5. KRISHNAMURTI: RIGHT MEANS


“Goodness can only flower in freedom, not in tradition. The world needs change, you need tremendous revolution in yourself. … Order is peace; and this order, with its virtue and peace, can only come about when you come directly into contact with disorder in your daily life. Then out of that blossoms goodness, and then there will be no seeking any more. For that which ’is,’ is sacred.”

“Peace is from within, not from without.”

“A belief is ever of the past, of the created, and such a belief becomes a hindrance to the experiencing of the real. When thought-feeling is anchored, made dependent, understanding of the real is not possible. There must be open, still freedom from the past, a spontaneous overflow of silence in which alone the real can flower….”

“If you assert and I assert, if you stick to your opinion, to your dogma, to your experience, to your knowledge, and I stick to mine, then there can be no real discussion because neither of us is free to inquire. To discuss is not to share our experiences with each other. There is no sharing at all; there is only the beauty of truth, which neither you nor I can possess. It is simply there.… We are neither asserting nor seeking to dominate each other, but each is talking easily, affably, in an atmosphere of friendly companionship, trying to discover. And in that state of mind we do discover, but I assure you, what we discover has very little importance. The important thing is to discover, and after discovering, to keep going. It is detrimental to stay with what you have discovered, for then your mind is closed, finished. But if you die to what you have discovered the moment you have discovered it, then you can flow like the stream, like a river that has an abundance of water.”

“Is it not very evident that each one of us is responsible for war? Wars do not come into being out of unknown causes; they have definite sources, and those who wish to extricate themselves from this periodic madness called war must search out these causes and free themselves. War is one of the greatest calamities that could happen to man [woman] [human], who is capable of experiencing the real.
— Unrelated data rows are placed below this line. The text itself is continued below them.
(* ===== verification/FamilyManifest.v ===== *)
(** * Family manifests (family_manifest.rs, family_manifest_registry.rs)

    The signed description of a bounty family: its hashes, resource limits,
    reward policy, activation and caps. The parser reads a JSON value and
    answers with the first reason that disqualifies it; the registry keys
    manifests by family and commits to the whole set. *)

From S2P Require Import Prelude Json Externals Hash SignedEnvelope.

Definition HEX32_FIELDS : list string :=
  ["generatorHash"; "verifierHash"; "canonicalizerHash"; "promptSpecHash"; "calibrationReportHash";
   "testVectorsHash"].

Record FamilyCaps := mkFamilyCaps {
  fc_max_shares_per_block : N;
  fc_max_score_multiplier_bps : N;
  fc_max_reward_credit_per_block : string
}.

Record FamilyResourceLimits := mkFamilyResourceLimits {
  fl_max_proof_bytes : N;
  fl_verify_timeout_ms : N;
  fl_max_decls : N;
  fl_max_heartbeats : N;
  fl_max_rec_depth : N
}.

Record FamilyRewardPolicy := mkFamilyRewardPolicy {
  fr_mode : string;
  fr_max_block_reward_share_bps : N
}.

Record FamilyManifest := mkFamilyManifest {
  fm_version : string;
  fm_family_id : string;
  fm_generator_hash : string;
  fm_verifier_hash : string;
  fm_canonicalizer_hash : string;
  fm_prompt_spec_hash : string;
  fm_calibration_report_hash : string;
  fm_test_vectors_hash : string;
  fm_resource_limits : FamilyResourceLimits;
  fm_reward_policy : FamilyRewardPolicy;
  fm_activation_height : N;
  fm_status : string;
  fm_caps : option FamilyCaps;
  fm_signature : option string
}.

(** ** The serde form *)

Definition u64_value (n : N) : Value := VNumber (PosInt n).

Definition caps_value (c : FamilyCaps) : Value :=
  VObject [("maxSharesPerBlock", u64_value (fc_max_shares_per_block c));
           ("maxScoreMultiplierBps", u64_value (fc_max_score_multiplier_bps c));
           ("maxRewardCreditPerBlock", VString (fc_max_reward_credit_per_block c))].

Definition limits_value (l : FamilyResourceLimits) : Value :=
  VObject [("maxProofBytes", u64_value (fl_max_proof_bytes l));
           ("verifyTimeoutMs", u64_value (fl_verify_timeout_ms l));
           ("maxDecls", u64_value (fl_max_decls l));
           ("maxHeartbeats", u64_value (fl_max_heartbeats l));
           ("maxRecDepth", u64_value (fl_max_rec_depth l))].

Definition reward_policy_value (p : FamilyRewardPolicy) : Value :=
  VObject [("mode", VString (fr_mode p)); ("maxBlockRewardShareBps", u64_value (fr_max_block_reward_share_bps p))].

(** [skip_serializing_if = "Option::is_none"]. *)
Definition optional_field {A} (name : string) (f : A -> Value) (x : option A) : list (string * Value) :=
  match x with Some a => [(name, f a)] | None => [] end.

Definition manifest_value (m : FamilyManifest) : Value :=
  VObject ([("version", VString (fm_version m));
            ("familyId", VString (fm_family_id m));
            ("generatorHash", VString (fm_generator_hash m));
            ("verifierHash", VString (fm_verifier_hash m));
            ("canonicalizerHash", VString (fm_canonicalizer_hash m));
            ("promptSpecHash", VString (fm_prompt_spec_hash m));
            ("calibrationReportHash", VString (fm_calibration_report_hash m));
            ("testVectorsHash", VString (fm_test_vectors_hash m));
            ("resourceLimits", limits_value (fm_resource_limits m));
            ("rewardPolicy", reward_policy_value (fm_reward_policy m));
            ("activationHeight", u64_value (fm_activation_height m));
            ("status", VString (fm_status m))]
           ++ optional_field "caps" caps_value (fm_caps m)
           ++ optional_field "signature" VString (fm_signature m)).

(** ** Parsing *)

(** The fields of an object. *)
Definition as_object (v : Value) : option (list (string * Value)) :=
  match v with VObject m => Some m | _ => None end.

Definition str_field (obj : list (string * Value)) (name : string) : option string :=
  match assoc name obj with Some v => as_str v | None => None end.

Definition u64_field (obj : list (string * Value)) (name : string) : option N :=
  match assoc name obj with Some v => as_u64 v | None => None end.

Definition object_field (obj : list (string * Value)) (name : string) : option (list (string * Value)) :=
  match assoc name obj with Some v => as_object v | None => None end.

Definition positive_u64 (value : option Value) : option N :=
  match value with
  | Some v => match as_u64 v with Some n => if 0 <? n then Some n else None | None => None end
  | None => None
  end.

Definition is_one_of (options : list string) (s : string) : bool := existsb (String.eqb s) options.

Definition REWARD_MODES : list string := ["no_protocol_reward"; "capped_bonus"].
Definition FAMILY_STATUSES : list string :=
  ["draft"; "bounty-only"; "experimental"; "capped-official"; "official"; "deprecated"].

Definition parse_caps (value : option Value) : outcome string (option FamilyCaps) :=
  match value with
  | None => Ok None
  | Some raw =>
      let* obj := ok_or (as_object raw) "bad_caps" in
      let* max_shares_per_block := ok_or (u64_field obj "maxSharesPerBlock") "bad_caps:maxSharesPerBlock" in
      let* max_score_multiplier_bps :=
        ok_or (u64_field obj "maxScoreMultiplierBps") "bad_caps:maxScoreMultiplierBps" in
      do* ensure (max_score_multiplier_bps <=? 100000) "bad_caps:maxScoreMultiplierBps";
      let* max_reward := ok_or (str_field obj "maxRewardCreditPerBlock") "bad_caps:maxRewardCreditPerBlock" in
      do* ok_or (parse_uint u128_max max_reward) "bad_caps:maxRewardCreditPerBlock";
      Ok (Some (mkFamilyCaps max_shares_per_block max_score_multiplier_bps max_reward))
  end.

Section FamilyManifest.
Context {X : Externals}.

Definition parse_signature (value : option Value) : outcome string (option string) :=
  match value with
  | None => Ok None
  | Some raw =>
      let* s := ok_or (as_str raw) "bad_signature" in
      do* map_err (fun _ => "bad_signature") (hex64_from_hex s);
      Ok (Some s)
  end.

(** One turn of the loop over [HEX32_FIELDS]. *)
Definition check_hex32_field (obj : list (string * Value)) (field : string) : outcome string unit :=
  let* s := ok_or (str_field obj field) ("missing_field:" +:+ field) in
  do* map_err (fun _ => "bad_hex32:" +:+ field) (hex32_from_hex s);
  Ok tt.

Definition parse_limits (obj : list (string * Value)) : outcome string FamilyResourceLimits :=
  let* rl := ok_or (object_field obj "resourceLimits") "missing_field:resourceLimits" in
  let* max_proof_bytes := ok_or (positive_u64 (assoc "maxProofBytes" rl)) "bad_resource_limit:maxProofBytes" in
  let* verify_timeout_ms := ok_or (positive_u64 (assoc "verifyTimeoutMs" rl)) "bad_resource_limit:verifyTimeoutMs" in
  let* max_decls := ok_or (positive_u64 (assoc "maxDecls" rl)) "bad_resource_limit:maxDecls" in
  let* max_heartbeats := ok_or (positive_u64 (assoc "maxHeartbeats" rl)) "bad_resource_limit:maxHeartbeats" in
  let* max_rec_depth := ok_or (positive_u64 (assoc "maxRecDepth" rl)) "bad_resource_limit:maxRecDepth" in
  Ok (mkFamilyResourceLimits max_proof_bytes verify_timeout_ms max_decls max_heartbeats max_rec_depth).
(** Promotion never hits its [expect]: from a side pool that its own
    operations built, the selected rows always settle; every row is a pooled
    share of an eligible family whose manifest an operator signed, the credits
    are those replay derives from the rows, and once the promoted rows are
    removed the pool holds none of them and the count says how many left. *)
Theorem promotion_settles {X : Externals} pool registry height operators :
  side_pool_ok pool -> keyed registry -> len (promoted_rows pool registry height operators) <= u64_max ->
  exists sel, select_promoted_bounty_selection pool registry height operators = Ok sel /\
    derive_bounty_settlement (ps_shares sel) registry height = Ok (ps_credits sel) /\
    (forall row, row ∈ ps_shares sel -> exists m s, registry_get registry (pbs_family_id row) = Some m /\
       settlement_eligible m height = true /\ signature_matches_any_operator m operators = true /\
       s ∈ shares_for_family pool (pbs_family_id row) /\ row = promoted_row s) /\
    (forall row s, row ∈ ps_shares sel ->
       s ∈ shares_for_family (remove_promoted pool (ps_shares sel)).1 (pbs_family_id row) -> is_entry row s = false) /\
    (remove_promoted pool (ps_shares sel)).2 + total_share_count (remove_promoted pool (ps_shares sel)).1 =
      total_share_count pool.
Proof.
  intros Hp Hk Hl. set (rows := promoted_rows pool registry height operators) in *.
  destruct (derive_rows_ok registry height Hk rows Hl) as [Hok _].
  destruct (is_ok_Ok _ (proj2 Hok (promoted_rows_ok pool registry height operators Hp Hk))) as [credits Hc].
  exists (mkPromotedBountySelection rows credits). unfold select_promoted_bounty_selection.
  fold (promoted_rows pool registry height operators). fold rows. rewrite Hc. cbn [ps_shares ps_credits]. split_and!; [done..| | |].
  - intros row (m & Hm & Hrow)%promoted_rows_elem. apply promote_family_elem in Hrow as (He & _ & Ho & Hf & s & Hs & -> & _); [|done].
    exists m, s. rewrite Hf. split_and!; try done. by apply registry_iter_elem.
  - intros row s Hrow Hs. rewrite remove_promoted_shares in Hs. apply list_filter_elem in Hs as [_ Hs].
    apply negb_true_iff in Hs. unfold named in Hs. destruct (is_entry row s) eqn:E; [|done].
    assert (existsb (fun e => of_family (pbs_family_id row) e && is_entry e s) rows = true) as Hbad; [|congruence].
    apply existsb_exists. exists row. split; [by apply list_elem_of_In|]. unfold of_family. by rewrite String.eqb_refl.
  - exact (remove_promoted_count rows pool 0).
Qed.

(** ** Witnesses *)

From S2P Require Import Concrete.

Module BountyDemo.
Import ManifestDemo.
Definition key : SigningKeyV2 := mkSigningKeyV2 (replicate 32 x01).
Definition signed : FamilyManifest :=
  mkFamilyManifest "1" "fam" zeros zeros zeros zeros zeros zeros limits (mkFamilyRewardPolicy "capped_bonus" 100) 0
    "official" (Some (mkFamilyCaps 2 10000 "5")) (Some (env_signature (sign key (manifest_value paid)))).
Definition families : FamilyManifestRegistry := register registry_new signed.
Definition share (id : string) (reward : N) : BountyShare := mkBountyShare id "p" "alice" "fam" 0 reward.
Definition pool : BountySidePool :=
  side_pool_insert (side_pool_insert (side_pool_insert side_pool_new (share "a" 3)) (share "b" 4)) (share "c" 1).
Definition rows : list PromotedBountyShare := map promoted_row [share "a" 3; share "b" 4].
End BountyDemo.

Lemma settlement_exact_witness :
  exists credits, derive_bounty_settlement BountyDemo.rows BountyDemo.families 0 = Ok credits /\
    family_credit "fam" credits = 5.
Proof.
  assert (Hk : keyed BountyDemo.families) by (apply register_keyed, registry_new_keyed).
  destruct (is_ok_Ok (derive_bounty_settlement BountyDemo.rows BountyDemo.families 0) eq_refl) as [credits Hc].
  exists credits. split; [exact Hc|].
  destruct (settlement_exact BountyDemo.families 0 BountyDemo.rows Hk) as (_ & _ & H); [vm_compute; discriminate|].
  rewrite (proj1 (H credits Hc) "fam"). reflexivity.
Defined.

Lemma promotion_settles_witness :
  exists sel, select_promoted_bounty_selection BountyDemo.pool BountyDemo.families 0 [pk_hex BountyDemo.key] = Ok sel /\
    map pbs_bounty_id (ps_shares sel) = ["a"; "b"] /\ (remove_promoted BountyDemo.pool (ps_shares sel)).2 + 1 = 3.
Proof.
  destruct (promotion_settles BountyDemo.pool BountyDemo.families 0 [pk_hex BountyDemo.key]) as (sel & H & _ & _ & _ & Hc).
  - apply side_pool_insert_ok; [apply side_pool_insert_ok; [apply side_pool_insert_ok; [apply side_pool_new_ok|]|]|];
      vm_compute; discriminate.
  - apply register_keyed, registry_new_keyed.
  - vm_compute. discriminate.
  - exists sel. split; [exact H|]. vm_compute in H. injection H as <-. split; vm_compute; reflexivity.
Defined.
He [she] must be concerned with eliminating the cause of war within himself, not with who is less or more degraded and terrible in war. We must not be carried away with secondary issues but be aware of the primary issue, which is organized killing itself….. Having lost the eternal value, the passing sensory values become all-important. There is no end to ever-expanding desire. Things are necessary but have no eternal value, and the mad desire for possessions ever leads to strife and misery.
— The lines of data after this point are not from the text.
(** One turn of the loop of [verify_selected_share_evidence]. *)
Definition check_evidence (block : PersistedBlock) (expected_min_share_score : N) (expected_network_id : option string)
    (idx : nat) (evidence : SelectedShareEvidence) : outcome EvidenceError unit :=
  do* ensure (String.eqb (ev_c evidence) (b_prev_c block)) EvidenceC;
  let* committed_pk := index (b_selected_share_pks block) idx in
  do* ensure (String.eqb (ev_pk evidence) committed_pk) EvidencePk;
  let* package_bytes := ok_or (hex_decode (ev_proof_package evidence)) EvidencePackageHex in
  do* map_err EvidencePackage
    (validate_proof_package_with_limits package_bytes BASE_LANE_MAX_PROOF_BYTES BASE_LANE_MAX_DECLS);
  do* ensure (String.eqb (ev_canon_hash evidence) (hex_encode (sha256 package_bytes))) EvidenceCanonHash;
  let* c := map_err EvidenceHex (hex32_from_hex (ev_c evidence)) in
  let* pk := map_err EvidenceHex (hex32_from_hex (ev_pk evidence)) in
  let* n := map_err EvidenceHex (hex32_from_hex (ev_n evidence)) in
  let* j := map_err EvidenceHex (hex32_from_hex (ev_j evidence)) in
  let* canon_hash := map_err EvidenceHex (hex32_from_hex (ev_canon_hash evidence)) in
  let expected_share_hash := share_hash c pk n j canon_hash in
  let* committed_hash := index (b_selected_share_hashes block) idx in
  do* ensure (String.eqb (to_hex expected_share_hash) committed_hash) EvidenceShareHash;
  do* ensure (expected_min_share_score <=? share_score expected_share_hash) EvidenceScore;
  do* ensure (str_is_empty (ev_seed_hex evidence)
              || bool_decide (is_Some (find_target_seed_j_index c pk n (ev_seed_hex evidence)))) EvidenceSeed;
  let* verified := map_err EvidenceAuth
    (verify_share_work_authorization_for_network (ev_signed_work evidence) expected_network_id) in
  match verified with
  | Some v => check_authorization block idx evidence v
  | None => Ok tt
  end.

Definition verify_selected_share_evidence (block : PersistedBlock) (policy : EvidencePolicy)
    (expected_network_id : option string) : outcome EvidenceError unit :=
  match b_selected_share_evidence block with
  | [] => match policy with Strict => Err EvidenceRequired | AllowLegacyEvidenceLess => Ok tt end
  | _ =>
      do* ensure (len (b_selected_share_evidence block) =? len (b_selected_share_hashes block)) EvidenceCount;
      do* ensure (b_min_share_score_multiplier_nanos block =? MIN_SHARE_SCORE_MULTIPLIER_NANOS) MultiplierMismatch;
      let* t_share := ok_or (parse_biguint_hex (b_t_share block)) EvidenceTarget in
      let* expected_min_share_score :=
        ok_or (min_share_score t_share (b_min_share_score_multiplier_nanos block)) EvidenceZeroTarget in
      do* ensure (String.eqb (b_min_share_score block) (to_decimal expected_min_share_score)) MinShareScoreMismatch;
      do* ofold (fun idx evidence =>
                   do* check_evidence block expected_min_share_score expected_network_id idx evidence; Ok (S idx))
            0%nat (b_selected_share_evidence block);
      Ok tt
  end.

(** [windows(2)]. *)
Definition windows2 {A} (l : list A) : list (A * A) := zip l (tail l).

Definition check_order (_ : unit) (pair : SelectedShareEvidence * SelectedShareEvidence) : outcome EvidenceError unit :=
  match compare_canonical (evidence_order_key pair.1) (evidence_order_key pair.2) with
  | Gt => Err CanonicalOrder
  | _ => Ok tt
  end.

Definition verify_canonical_selection (block : PersistedBlock) : outcome EvidenceError unit :=
  match b_selected_share_evidence block with
  | [] => Ok tt
  | evidence =>
      do* ofold check_order tt (windows2 evidence);
      let* r := map_err ProposerSelection
        (select_qualifying_proposer (b_selected_share_hashes block) (b_t_block block)) in
      let* winner_index := ok_or r.1 NoProposerFound in
      let* winner_pk := index (b_selected_share_pks block) (N.to_nat winner_index) in
      do* ensure (String.eqb (b_proposer_pk block) winner_pk) ProposerMismatch;
      let* winner := index evidence (N.to_nat winner_index) in
      match ev_signed_work winner with
      | None => Ok tt
      | Some auth =>
          let* verified := map_err EvidenceAuth (verify_share_work_authorization auth) in
          let committed_proposer_reward_pk :=
            if str_is_empty (b_proposer_reward_pk block) then b_proposer_pk block else b_proposer_reward_pk block in
          ensure (String.eqb committed_proposer_reward_pk (va_reward_recipient verified)) ProposerRewardMismatch
      end
  end.

End ReplayEvidence.

(** ** What verified evidence shows *)

Section EvidenceFacts.
Context {X : Externals}.

(** The share hash of an evidence entry, re-derived from its coordinates and
    its package. *)
Definition derived_hash (e : SelectedShareEvidence) (h : Hex32) : Prop :=
  exists bytes c pk n j canon, hex_decode (ev_proof_package e) = Some bytes /\
    ev_canon_hash e = hex_encode (sha256 bytes) /\
    hex32_from_hex (ev_c e) = Ok c /\ hex32_from_hex (ev_pk e) = Ok pk /\ hex32_from_hex (ev_n e) = Ok n /\
    hex32_from_hex (ev_j e) = Ok j /\ hex32_from_hex (ev_canon_hash e) = Ok canon /\
    h = share_hash c pk n j canon.

(** The authorization is by the share's owner, for this share, and names the
    reward destination the block commits. *)
Record authorizes (block : PersistedBlock) (idx : nat) (e : SelectedShareEvidence) (v : VerifiedShareAuthorization)
    : Prop := {
  au_signer : va_signer_pk v = ev_pk e;
  au_work : va_work_pk v = ev_pk e /\ va_work_n v = ev_n e /\ va_work_j v = ev_j e /\ va_work_c v = ev_c e /\
    va_work_bytes_hex v = ev_proof_package e;
  au_reward : b_selected_share_reward_pks block = [] /\ va_reward_recipient v = ev_pk e \/
    b_selected_share_reward_pks block !! idx = Some (va_reward_recipient v)
}.

(** The entry at [idx] accounts for the share the block selects there. *)
Record accounted (block : PersistedBlock) (network : option string) (floor : N) (idx : nat)
    (e : SelectedShareEvidence) : Prop := {
  acc_c : ev_c e = b_prev_c block;
  acc_pk : b_selected_share_pks block !! idx = Some (ev_pk e);
  acc_hash : exists h, derived_hash e h /\ b_selected_share_hashes block !! idx = Some (to_hex h) /\
    floor <= share_score h;
  acc_auth : match ev_signed_work e with
    | None => network <> Some AUTHORIZATION_REQUIRED_NETWORK_ID
    | Some a => exists v, attests a v /\ (forall id, network = Some id -> va_network_id v = Some id) /\
        authorizes block idx e v
    end
}.

Lemma index_Ok {E A} (l : list A) i x : index (E:=E) l i = Ok x <-> l !! i = Some x.
Proof. unfold index, expect. destruct (l !! i); naive_solver. Qed.

Lemma len_zero {A} (l : list A) : (len l =? 0) = true <-> l = [].
Proof. unfold len. rewrite N.eqb_eq. destruct l; cbn; split; naive_solver lia. Qed.

Lemma check_authorization_Ok block idx e v : check_authorization block idx e v = Ok tt -> authorizes block idx e v.
Proof.
  unfold check_authorization. destruct (String.eqb_spec (va_signer_pk v) (ev_pk e)); [|done]. cbn [ensure obind].
  destruct (String.eqb_spec (va_work_pk v) (ev_pk e)); [|done]. cbn [ensure obind].
  destruct (_ && _) eqn:Ew; [|done]. breflect. cbn [ensure obind].
  destruct (len _ =? 0) eqn:El; cbn [obind].
  - destruct (String.eqb_spec (ev_pk e) (va_reward_recipient v)); [|done]. intros _. split; [done|done|].
    left. split; [by apply len_zero|done].
  - destruct (index _ idx) as [s| |] eqn:Ei; try done. cbn [obind]. apply index_Ok in Ei.
    destruct (String.eqb_spec s (va_reward_recipient v)); [|done]. intros _. split; [done|done|]. right. congruence.
Qed.

Lemma check_evidence_Ok block floor network idx e : check_evidence block floor network idx e = Ok tt ->
  accounted block network floor idx e.
Proof.
  unfold check_evidence. intros H. run_inv H; breflect.
  all: repeat match goal with H : index _ _ = Ok _ |- _ => apply index_Ok in H | H : map_err _ _ = Ok _ |- _ => run_inv H end.
  all: split; [done|congruence| |].
  1,3: match goal with H : to_hex ?h = _ |- _ => exists h end; split_and!; [|congruence|done];
    do 6 eexists; split_and!; done.
  all: match goal with H : verify_share_work_authorization_for_network _ _ = _ |- _ => apply verify_for_network_Ok in H end.
  - destruct E15 as (a' & -> & Ha & Hn). exists v. split_and!; [done|done|]. by apply check_authorization_Ok.
  - by destruct E15 as [-> Hn].
Qed.

Lemma evidence_fold block floor network l : forall i n,
  ofold (fun idx e => do* check_evidence block floor network idx e; Ok (S idx)) i l = Ok n ->
  forall k e, l !! k = Some e -> accounted block network floor (i + k) e.
Proof.
  induction l as [|e l IH]; intros i n H k e' Hk; [done|]. cbn [ofold] in H.
  destruct (check_evidence block floor network i e) as [[]| |] eqn:E; try discriminate H. cbn [obind] in H.
  destruct k as [|k]; [|by replace (i + S k)%nat with (S i + k)%nat by lia; eapply IH].
  injection Hk as <-. rewrite Nat.add_0_r. by apply check_evidence_Ok.
Qed.

(** Verified evidence accounts for every selected share. *)
Lemma verify_evidence_Ok block policy network : verify_selected_share_evidence block policy network = Ok tt ->
  b_selected_share_evidence block = [] /\ policy = AllowLegacyEvidenceLess \/
  exists t floor, parse_biguint_hex (b_t_share block) = Some t /\
    min_share_score t MIN_SHARE_SCORE_MULTIPLIER_NANOS = Some floor /\
    b_selected_share_evidence block <> [] /\
    length (b_selected_share_evidence block) = length (b_selected_share_hashes block) /\
    forall k e, b_selected_share_evidence block !! k = Some e -> accounted block network floor k e.
Proof.
  unfold verify_selected_share_evidence. destruct (b_selected_share_evidence block) as [|e0 l] eqn:El.
  { destruct policy; [done|]. intros _. by left. }
  rewrite <- El. intros H. right. run_inv H. breflect. exists a, a0.
  match goal with H : b_min_share_score_multiplier_nanos _ = _ |- _ => rewrite H in * end.
  split_and!; [done|done|by rewrite El|unfold len in *; lia|]. by eapply (evidence_fold _ _ _ _ 0).
Qed.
“When acquisitiveness in every form is encouraged, when nationalism and separate sovereign states exist, when religion separates, when there is intolerance and ignorance, then killing your fellow man [woman] [human] is inevitable. War is the result of our everyday life. Passion, ill will and oppression are justified when they are national; to kill for the state, for the country, for an ideology is considered necessary, noble. Each one indulges in this degrading ruthlessness, for there is in each one the desire to do harm. War becomes a means of releasing one’s own brutal instincts and encourages irresponsibility. Such a state is only possible when sensate values predominate.”
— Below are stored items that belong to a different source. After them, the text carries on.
(** ** Theorems *)

(** Replay never aborts, whatever the blocks hold: every index stays in
    range, no counter overflows, and every failure is a returned error. *)
Theorem replay_never_aborts {X : Externals} blocks policy genesis_c params network registry :
  keyed registry -> Forall sized blocks ->
  replay_blocks_with_rules blocks policy genesis_c params network registry <> Panic.
Proof. apply replay_no_panic. Qed.

(** C6: on a chain that replays, no proof is credited twice in the base lane and
    no (family, bounty, proof) twice in the bounty lane, within a block or
    across blocks. *)
Theorem replay_exactly_once {X : Externals} blocks policy genesis_c params network registry r :
  replay_blocks_with_rules blocks policy genesis_c params network registry = Ok r ->
  NoDup (chain_proofs blocks) /\ NoDup (chain_bounty_proofs blocks).
Proof.
  intros (_ & st & Hr & _)%replay_with_rules_Ok.
  split; [apply (rp_proofs _ _ _ _ _ _ _ Hr)|apply (rp_bounty_proofs _ _ _ _ _ _ _ Hr)].
Qed.

(** C7: replay issues exactly what the blocks earn. The balance of a key is one
    unit per selected share routed to it, one per block it proposes, and its
    bounty credits; a family's bounty total is the smaller of its rewards and
    its budget summed over the blocks; and the balances add up to everything
    the blocks issue. *)
Theorem replay_conserves {X : Externals} blocks policy genesis_c params network registry r :
  keyed registry ->
  replay_blocks_with_rules blocks policy genesis_c params network registry = Ok r ->
  (forall k, held (rr_balances r) k = sum_by (block_credit registry k) blocks) /\
  (forall f, held (rr_bounty_credit_by_family r) f = sum_by (fun b => match registry_get registry f with
     | Some m => payable m (sum_by row_reward (family_rows f (b_promoted_bounty_shares b))) | None => 0 end) blocks) /\
  map_sum (rr_balances r) = sum_by (block_issue registry) blocks.
Proof.
  intros Hk (_ & st & Hr & _ & _ & -> & ->)%replay_with_rules_Ok. split_and!.
  - apply Hr.
  - intros f. rewrite (rp_bounty _ _ _ _ _ _ _ Hr f).
    assert (Hall : forall b, b ∈ blocks -> family_credit f (block_bounty registry b) = match registry_get registry f with
      | Some m => payable m (sum_by row_reward (family_rows f (b_promoted_bounty_shares b))) | None => 0 end).
    { intros b [i Hi]%list_elem_of_lookup.
      destruct (is_ok_Ok _ (bv_settles _ _ _ _ _ _ _ _ (rp_blocks _ _ _ _ _ _ _ Hr i b Hi))) as [cs Hcs].
      unfold block_bounty. rewrite Hcs. by apply derive_credits in Hcs as [-> _]. }
    clear Hr. induction blocks as [|b blocks IH]; [done|]. unfold sum_by in *. cbn [fold_right].
    rewrite Hall by (by left). f_equal. apply IH. intros b' Hb'. apply Hall. by right.
  - apply Hr.
Qed.

(** C10: a chain that replays strictly is a linked chain of proven work: every
    block sits at its height on its parent's hash and carries its own hash;
    every selected share is accounted for, its hash re-derived from its
    package and its score above the committed floor; and the proposer owns the
    first share whose hash is numerically below the block's target. *)
Theorem replay_proves_work {X : Externals} blocks genesis_c params network registry r i b :
  replay_blocks_with_rules blocks Strict genesis_c params network registry = Ok r ->
  blocks !! i = Some b ->
  b_height b = N.of_nat i /\ parent_c genesis_c blocks i = Some (b_prev_c b) /\ b_c b = to_hex (block_hash b) /\
  (exists t floor, parse_biguint_hex (b_t_share b) = Some t /\
     min_share_score t MIN_SHARE_SCORE_MULTIPLIER_NANOS = Some floor /\
     length (b_selected_share_evidence b) = length (b_selected_share_hashes b) /\
     forall k e, b_selected_share_evidence b !! k = Some e -> accounted b network floor k e) /\
  (exists k e h, b_selected_share_evidence b !! k = Some e /\ derived_hash e h /\ ev_pk e = b_proposer_pk b /\
     hex256 (to_hex h) < hex256 (b_t_block b)) /\
  (forall p, params = Some p -> len (b_selected_share_hashes b) <= gp_k_max p).
Proof.
  intros (_ & st & Hr & _)%replay_with_rules_Ok Hi. destruct (rp_blocks _ _ _ _ _ _ _ Hr i b Hi).
  apply verify_evidence_Ok in bv_evidence0 as [[_ ?]|Hev]; [done|].
  destruct Hev as (t & floor & Ht & Hf & Hne & Hl & Hacc). split_and!; [done..|by exists t, floor| |].
  - destruct (verify_canonical_Ok b bv_selection0 Hne) as (k & e & h & He & Hh & Hpk & Hlt & _).
    destruct (acc_hash _ _ _ _ _ (Hacc k e He)) as (h' & Hd & Hh' & _).
    exists k, e, h'. pose proof (acc_pk _ _ _ _ _ (Hacc k e He)). split_and!; [done|done|congruence|]. by simplify_eq.
  - intros p ->. specialize (bv_genesis0 p eq_refl). unfold check_genesis_rules in bv_genesis0.
    destruct (N.leb_spec (len (b_selected_share_hashes b)) (gp_k_max p)); [done|discriminate bv_genesis0].
Qed.

(** ** Witnesses *)

From S2P Require Import Validator Concrete.

Module ReplayDemo.
Definition zeros : string := repeat_char "0" 64.
Definition ones : string := repeat_char "1" 64.
Definition package : list byte := lean_bound_canon_package "v" "c" "s".
Definition canon : string := to_hex (sha256 package).
Definition bytes32 (s : string) : list byte := match hex32_from_hex s with Ok b => b | _ => [] end.
Definition hash : string := to_hex (share_hash (bytes32 zeros) (bytes32 ones) (bytes32 zeros) (bytes32 zeros) (bytes32 canon)).
Definition evidence : SelectedShareEvidence :=
  mkSelectedShareEvidence ones zeros zeros zeros canon (hex_encode package) "" None.
Definition target : string := "0x" +:+ repeat_char "f" 64.
Definition row : PromotedBountyShare := mkPromotedBountyShare "fam" "b1" ones zeros "3".
Definition draft (c : string) : PersistedBlock :=
  mkPersistedBlock 0 zeros c ones [hash] [ones] [] "" [evidence] "1" MIN_SHARE_SCORE_MULTIPLIER_NANOS 1 0 target target
    "1" 0 0 0 1000 [row].
Definition block : PersistedBlock := draft (to_hex (block_hash (draft ""))).
Definition run : outcome ReplayError ReplayResult :=
  replay_blocks_with_rules [block] Strict zeros None None ManifestDemo.registry.
End ReplayDemo.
“[Then] we have lost the feeling of humanity; we feel responsible only to the class or group to which we belong; we feel responsible to a name, to a label. We have lost compassion, the love of the whole, and without this quickening flame of life we look to politicians, to priests, to some economic planning for peace and happiness. In these there is no hope. In each one alone is their creative understanding, that compassion which is necessary for the well-being of man. Right means create right ends, wrong means will bring only emptiness and death, not peace and joy.”